= Effects of the Cold War =

The effects of the Cold War on nation-states were numerous both economically and socially until its subsequent century. For example, in Russia, military spending was cut dramatically after 1991, which caused a decline from the Soviet Union's military-industrial sector. Such a dismantling left millions of employees throughout the former Soviet Union unemployed, which affected Russia's economy and military.

After Russia embarked on several economic reformations in the 1990s, it underwent a financial crisis. The Russian recession was more oppressive than the one experienced by United States and Germany during the Great Depression. Although Russian living standards worsened overall after the Cold War, the economy held an overwhelming growth after 1998. In early 2005, it became known that the economy had returned to its 1989 levels of per capita GDP.

The Cold War has continued to influence global politics after its end. The dissolution of the Soviet Union ended the Cold War and led to world that is widely considered as uni polar, with the United States being the sole remaining hyperpower, but many other rising powers hold great influence in the world and are certainly superpowers. The Cold War defined the political role of the United States after World War II. By 1989, the United States had military alliances with 50 countries and 1.5 million troops posted abroad in 117 countries, which institutionalized a global commitment to a huge permanent peacetime military-industrial complex and the large-scale military funding of science. In addition, the US led to the permanent creation of Peacetime Defense and the armaments industry, which was referred to in the farewell address of President Dwight Eisenhower.

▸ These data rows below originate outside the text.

(** [std::map<crypto::hash, uint64_t>] *)
Abbreviation balances := (gmap bytes Z).

Fixpoint aggregate (entries : list transparent_amount) (totals : balances) : outcome balances :=
  match entries with
  | [] => Good totals
  | entry :: entries =>
      require (negb (bool_decide (a_asset_id entry = null_hash)))
        "the zero asset ID is reserved and invalid";;
      require (negb (a_amount entry =? 0)) "zero-valued asset entries are not canonical";;
      let total := default 0 (totals !! a_asset_id entry) in
      require (a_amount entry <=? UINT64_MAX - total) "asset amount aggregation overflow";;
      aggregate entries (<[a_asset_id entry := (total + a_amount entry) mod 2 ^ 64]> totals)
  end.

(** [std::set<crypto::hash>] is walked in the order of the ids. *)
Definition id_le (a b : bytes) : Prop := memcmp_lt b a = false.
#[global] Instance id_le_dec a b : Decision (id_le a b).
Proof. unfold id_le. apply _. Defined.

Definition touched (inputs outputs burns : balances) : list bytes :=
  merge_sort id_le (elements (dom inputs ∪ dom outputs ∪ dom burns : gset bytes)).

Fixpoint check_touched (ids : list bytes) (issued : option bytes) (known_assets : gset bytes)
  (inputs outputs burns : balances) : outcome unit :=
  match ids with
  | [] => Good ()
  | id :: ids =>
      if bool_decide (issued = Some id) then check_touched ids issued known_assets inputs outputs burns
      else
        require (bool_decide (id ∈ known_assets)) "statement references an unknown asset ID";;
        let input := default 0 (inputs !! id) in
        let output := default 0 (outputs !! id) in
        let burn := default 0 (burns !! id) in
        require (negb ((UINT64_MAX - burn <? output) || negb (input =? (output + burn) mod 2 ^ 64)))
          "asset inputs must equal outputs plus explicit burns";;
        check_touched ids issued known_assets inputs outputs burns
  end.

Section Balance.
Context `{Crypto}.

Definition check_issuance (issuance : option issuance_descriptor) (known_assets : gset bytes)
  (inputs outputs burns : balances) : outcome (option bytes) :=
  match issuance with
  | None => Good None
  | Some d =>
      asset_id ← derive_asset_id d;
      require (negb (bool_decide (asset_id ∈ known_assets))) "asset ID is already issued";;
      require (negb (bool_decide (is_Some (inputs !! asset_id)) || bool_decide (is_Some (burns !! asset_id))))
        "newly issued supply cannot have inputs or burns";;
      require (bool_decide (outputs !! asset_id = Some (d_atomic_supply d)))
        "issuance outputs must equal the complete fixed supply";;
      Good (Some asset_id)
  end.

Definition validate_transparent_balance_statement (s : transparent_balance_statement)
  (known_assets : gset bytes) : outcome unit :=
  require (negb ((UINT64_MAX - t_xmz_fee s <? t_xmz_outputs s)
    || negb (t_xmz_inputs s =? (t_xmz_outputs s + t_xmz_fee s) mod 2 ^ 64)))
    "XMZ inputs must equal XMZ outputs plus the XMZ fee";;
  inputs ← aggregate (t_asset_inputs s) ∅;
  outputs ← aggregate (t_asset_outputs s) ∅;
  burns ← aggregate (t_asset_burns s) ∅;
  issued ← check_issuance (t_issuance s) known_assets inputs outputs burns;
  let ids := touched inputs outputs burns in
  require (negb (length ids =? 0)%nat) "asset statement contains no issuance, transfer, or burn";;
  check_touched ids issued known_assets inputs outputs burns.

End Balance.

(** ** Sums *)

(** The sum of the entries of one asset. *)
Fixpoint total (entries : list transparent_amount) (id : bytes) : Z :=
  match entries with
  | [] => 0
  | entry :: entries => (if bool_decide (a_asset_id entry = id) then a_amount entry else 0) + total entries id
  end.

Definition amount_wf (entry : transparent_amount) : Prop := 0 <= a_amount entry < 2 ^ 64.
Definition entry_ok (entry : transparent_amount) : Prop := a_asset_id entry <> null_hash /\ a_amount entry <> 0.

Lemma total_app l k id : total (l ++ k) id = total l id + total k id.
Proof. induction l as [|e l IH]; cbn [total app]; lia. Qed.

Lemma total_nonneg l id : Forall amount_wf l -> 0 <= total l id.
Proof.
  induction 1 as [|e l He Hl IH]; cbn [total]; [done|]. unfold amount_wf in He. case_bool_decide; lia.
Qed.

Military expenditures by the US during the Cold War were estimated to have been roughly 8-9 trillion dollars, and nearly 100,000 Americans died during the Korean War and the Vietnam War.

In addition to the loss of life by uniformed soldiers, millions died in the superpowers' proxy wars around the globe, most notably in Southeast Asia. Most proxy wars and subsidies for local conflicts ended along with the Cold War. The incidence of interstate wars, ethnic wars, revolutionary wars, as well as refugees and disagreements between the leaders of the nations that were affected by the warfare, declined sharply after the Cold War.

The legacy of the Cold War is not easily erased, as many of the economic and social tensions that were exploited to fuel competition in parts of the Third World have remained acute. The breakdown of state control in a number of areas formerly ruled by communist governments has produced new civil and ethnic conflicts, particularly in the former Yugoslavia. In Eastern Europe, the end of the Cold War has ushered in an era of economic growth and a large increase in the number of liberal democracies, but in other parts of the world, such as Afghanistan, independence was accompanied by state failure.

With the fall of the Berlin Wall, the annulment of the Warsaw Pact, and the dissolution of the Soviet Union, the Cold War was officially terminated, particularly in the deployment of nuclear-armed ballistic missiles and defensive systems. Because there was no formalized treaty ending the Cold War, the former superpowers have continued to various degrees to maintain and even to improve or modify existing nuclear weapons and delivery systems. Moreover, other nations that have not been previously acknowledged as nuclear states have developed and tested nuclear-explosive devices.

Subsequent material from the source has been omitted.